▶ [TASK DATA]:

_ _ _

(** X13: the constructor from positions and normals stops on its assertion
    exactly when the two arrays differ in length, and never reads either
    array out of range.  Otherwise the cloud it builds holds one point per
    index, in order, with the given position and normal and the flag the
    Point constructor sets, and its box is current. *)
Theorem PointCloud_of_arrays_spec positions normals :
  (PointCloud_of_arrays positions normals = AssertionFailed
   ↔ length positions ≠ length normals) ∧
  PointCloud_of_arrays positions normals ≠ OutOfRange ∧
  (∀ pc,
     PointCloud_of_arrays positions normals = Built pc →
     position <$> points pc = positions ∧
     normal <$> points pc = normals ∧
     Forall (λ p, enabled p = Point_enabled) (points pc) ∧
     bbox_current pc).
Proof.
  unfold PointCloud_of_arrays.
  destruct (decide (length positions = length normals)) as [Hlen|Hlen].
  - rewrite push_points_spec by lia. rewrite !drop_0, !take_ge by lia.
    split; [done|]. split; [done|]. intros pc [= <-]. simpl.
    split; [|split; [|split]].
    + apply fmap_zip_with_l; [done|lia].
    + apply fmap_zip_with_r; [done|lia].
    + apply Forall_forall. intros p Hp.
      rewrite zip_with_zip in Hp.
      by apply list_elem_of_fmap in Hp as ([v n] & -> & _).
    + done.
  - split; [done|]. split; [done|]. done.
Qed.

(** ** load *)

Lemma data_lines_cons l lines :
  data_lines (l :: lines)
  = if blank l then data_lines lines else l :: data_lines lines.
Proof.
  unfold data_lines. rewrite filter_cons.
  destruct (blank l); destruct (decide _) as [Hd|Hd]; try done.
  exfalso. apply Hd. by intros [].
Qed.

Lemma data_lines_app lines1 lines2 :
  data_lines (lines1 ++ lines2) = data_lines lines1 ++ data_lines lines2.
Proof. apply filter_app. Qed.

Lemma data_lines_idemp lines : data_lines (data_lines lines) = data_lines lines.
Proof.
  induction lines as [|l lines IH]; [done|].
  rewrite data_lines_cons. destruct (blank l) eqn:Hb; [done|].
  by rewrite data_lines_cons, Hb, IH.
Qed.

Lemma load_lines_cons l lines pts :
  load_lines (l :: lines) pts
  = if blank l then load_lines lines pts
    else match read_point (trimWhitespace l) with
         | Some p => load_lines lines (pts ++ [p])
         | None => (false, pts)
         end.
Proof. done. Qed.

Lemma read_all_cons l lines :
  read_all (l :: lines)
  = if blank l then read_all lines
    else match read_point (trimWhitespace l) with
         | Some p => p :: read_all lines
         | None => read_all lines
         end.
Proof.
  unfold read_all. rewrite data_lines_cons. destruct (blank l); [done|].
  simpl. by destruct (read_point (trimWhitespace l)).
Qed.

Lemma readable_cons l lines :
  readable (l :: lines)
  ↔ (blank l ∨ is_Some (read_point (trimWhitespace l))) ∧ readable lines.
Proof.
  unfold readable. rewrite data_lines_cons. destruct (blank l).
  - split; [by intros ?; split; [left|]|by intros [_ ?]].
  - rewrite Forall_cons. split; intros [H ?]; (split; [|done]).
    + by right.
    + by destruct H.
Qed.

Lemma readable_nil : readable [].
Proof. apply Forall_nil_2. Qed.

Lemma length_read_all lines :
  readable lines → length (read_all lines) = length (data_lines lines).
Proof.
  induction lines as [|l lines IH]; [done|].
  rewrite readable_cons, read_all_cons, data_lines_cons.
  intros [Hl Hall]. destruct (blank l); [by apply IH|].
  destruct Hl as [[]|[p ->]]. simpl. by rewrite IH.
Qed.

Lemma load_lines_readable lines pts :
  readable lines → load_lines lines pts = (true, pts ++ read_all lines).
Proof.
  revert pts. induction lines as [|l lines IH]; intros pts Hall.
  - simpl. by rewrite app_nil_r.
  - rewrite load_lines_cons, read_all_cons.
    apply readable_cons in Hall as [Hl Hall].
    destruct (blank l); [by apply IH|].
    destruct Hl as [[]|[p Hp]]. rewrite Hp.
    rewrite IH by done. by rewrite <- app_assoc.
Qed.

Lemma load_lines_true lines pts pts' :
  load_lines lines pts = (true, pts') → readable lines.
Proof.
  revert pts. induction lines as [|l lines IH]; intros pts.
  - intros _. apply readable_nil.
  - rewrite load_lines_cons, readable_cons.
    destruct (blank l); [intros ?%IH; split; [by left|done]|].
    destruct (read_point (trimWhitespace l)) as [p|] eqn:Hp; [|done].
    intros Hrest%IH. split; [by right|done].
Qed.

_ _ _

▶ [WHAT TO PRODUCE]: Repeat the records above line by line, from the first line through the line that contains "- rewrite push_points_spec".

▶ [FINAL ANSWER]:
(** X13: the constructor from positions and normals stops on its assertion
    exactly when the two arrays differ in length, and never reads either
    array out of range.  Otherwise the cloud it builds holds one point per
    index, in order, with the given position and normal and the flag the
    Point constructor sets, and its box is current. *)
Theorem PointCloud_of_arrays_spec positions normals :
  (PointCloud_of_arrays positions normals = AssertionFailed
   ↔ length positions ≠ length normals) ∧
  PointCloud_of_arrays positions normals ≠ OutOfRange ∧
  (∀ pc,
     PointCloud_of_arrays positions normals = Built pc →
     position <$> points pc = positions ∧
     normal <$> points pc = normals ∧
     Forall (λ p, enabled p = Point_enabled) (points pc) ∧
     bbox_current pc).
Proof.
  unfold PointCloud_of_arrays.
  destruct (decide (length positions = length normals)) as [Hlen|Hlen].
  - rewrite push_points_spec by lia. rewrite !drop_0, !take_ge by lia.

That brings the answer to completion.